*** RECORDS TO USE ***

(** * Dependency-aware pipeline scheduler of [automatic_pipeline.py]

    A shallow embedding of the orchestration code of the script:
    [setup_args], the duplicate-folder check of the [__main__] block,
    [identify_dependencies], [run_stage], [run_pipeline] and [main].

    The seven stage functions (frame extraction, cropping, ...) are opaque
    to the scheduler; only whether a call returns or raises is visible. *)

From stdpp Require Import gmap strings list fin_maps relations.

Local Open Scope Z_scope.

(** ** Configuration records *)

(** A stage argument as it arrives from the command line or a TOML file:
    an integer, or a string holding a number or a stage alias. *)
Inductive PyVal :=
  | VInt (z : Z)
  | VStr (s : string).

(** The [argparse.Namespace] before [setup_args] has run on it.  Only the
    attributes read by the orchestration code are kept. *)
Record Args := mkArgs {
  arg_pipeline_type : string;
  arg_image_type : option string;
  arg_dst_dir : string;
  arg_extra_path_component : string;
  arg_character_ref_dir : option string;
  arg_n_add_to_ref_per_character : Z;
  arg_start_stage : PyVal;
  arg_end_stage : PyVal;
}.

(** The same namespace once [setup_args] has normalised it:
    [image_type] is filled in and both stage bounds are integers. *)
Record Config := mkConfig {
  pipeline_type : string;
  image_type : string;
  dst_dir : string;
  extra_path_component : string;
  character_ref_dir : option string;
  n_add_to_ref_per_character : Z;
  start_stage : Z;
  end_stage : Z;
}.

(** ** Python built-ins used by the orchestration code *)

(** [enumerate(l)] *)
Definition enumerate {A} (l : list A) : list (nat * A) :=
  imap (λ i x, (i, x)) l.

(** [range(lo, hi)] with the default step of one; empty when [hi <= lo]. *)
Definition range (lo hi : Z) : list Z := seqZ lo (hi - lo).

(** ** [identify_dependencies] *)

(** The list comprehension of lines 459-465: the indices of the booru
    configurations that add to the reference directory of [config]. *)
Definition select_provider (config : Config) (jd : nat * Config) : option nat :=
  let '(j, dep_config) := jd in
  if bool_decide (character_ref_dir dep_config = character_ref_dir config)
     && bool_decide (pipeline_type dep_config = "booru")
     && (n_add_to_ref_per_character dep_config >? 0)
  then Some j else None.

Definition dependent_configs (configs : list Config) (config : Config) : list nat :=
  omap (select_provider config) (enumerate configs).

(** One iteration of the [for i, config in enumerate(configs)] loop. *)
Definition identify_step (configs : list Config)
    (stage3_dependencies : gmap nat (list nat)) (ic : nat * Config)
    : gmap nat (list nat) :=
  let '(i, config) := ic in
  if negb (bool_decide (pipeline_type config = "booru"))
     || (n_add_to_ref_per_character config <=? 0)
  then
    let deps := dependent_configs configs config in
    match deps with
    | [] => stage3_dependencies
    | _ :: _ => <[i := deps]> stage3_dependencies
    end
  else stage3_dependencies.

Definition identify_dependencies (configs : list Config) : gmap nat (list nat) :=
  foldl (identify_step configs) ∅ (enumerate configs).

(** What the loop stores under the index of [config], if anything. *)
Definition stored_deps (configs : list Config) (config : Config)
    : option (list nat) :=
  if negb (bool_decide (pipeline_type config = "booru"))
     || (n_add_to_ref_per_character config <=? 0)
  then
    match dependent_configs configs config with
    | [] => None
    | deps => Some deps
    end
  else None.

(** The attributes of a record that [identify_dependencies] reads. *)
Definition dep_attrs (config : Config) : string * Z * option string :=
  (pipeline_type config, n_add_to_ref_per_character config,
   character_ref_dir config).

(** The dependency relation as the specification words it: record [i]
    depends on provider [j]. *)
Definition spec_depends_on (configs : list Config) (i j : nat) : Prop :=
  i ≠ j ∧
  ∃ r p, configs !! i = Some r ∧ configs !! j = Some p ∧
    character_ref_dir r = character_ref_dir p ∧
    (pipeline_type p = "booru" ∧ n_add_to_ref_per_character p > 0) ∧
    ¬ (pipeline_type r = "booru" ∧ n_add_to_ref_per_character r > 0).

*** End of RECORDS TO USE ***

WORK REQUIRED
Filter the data down to the lines that contain the string "code", and copy them.

OUTPUT FOR THIS EXERCISE
    A shallow embedding of the orchestration code of the script:
    attributes read by the orchestration code are kept. *)
(** ** Python built-ins used by the orchestration code *)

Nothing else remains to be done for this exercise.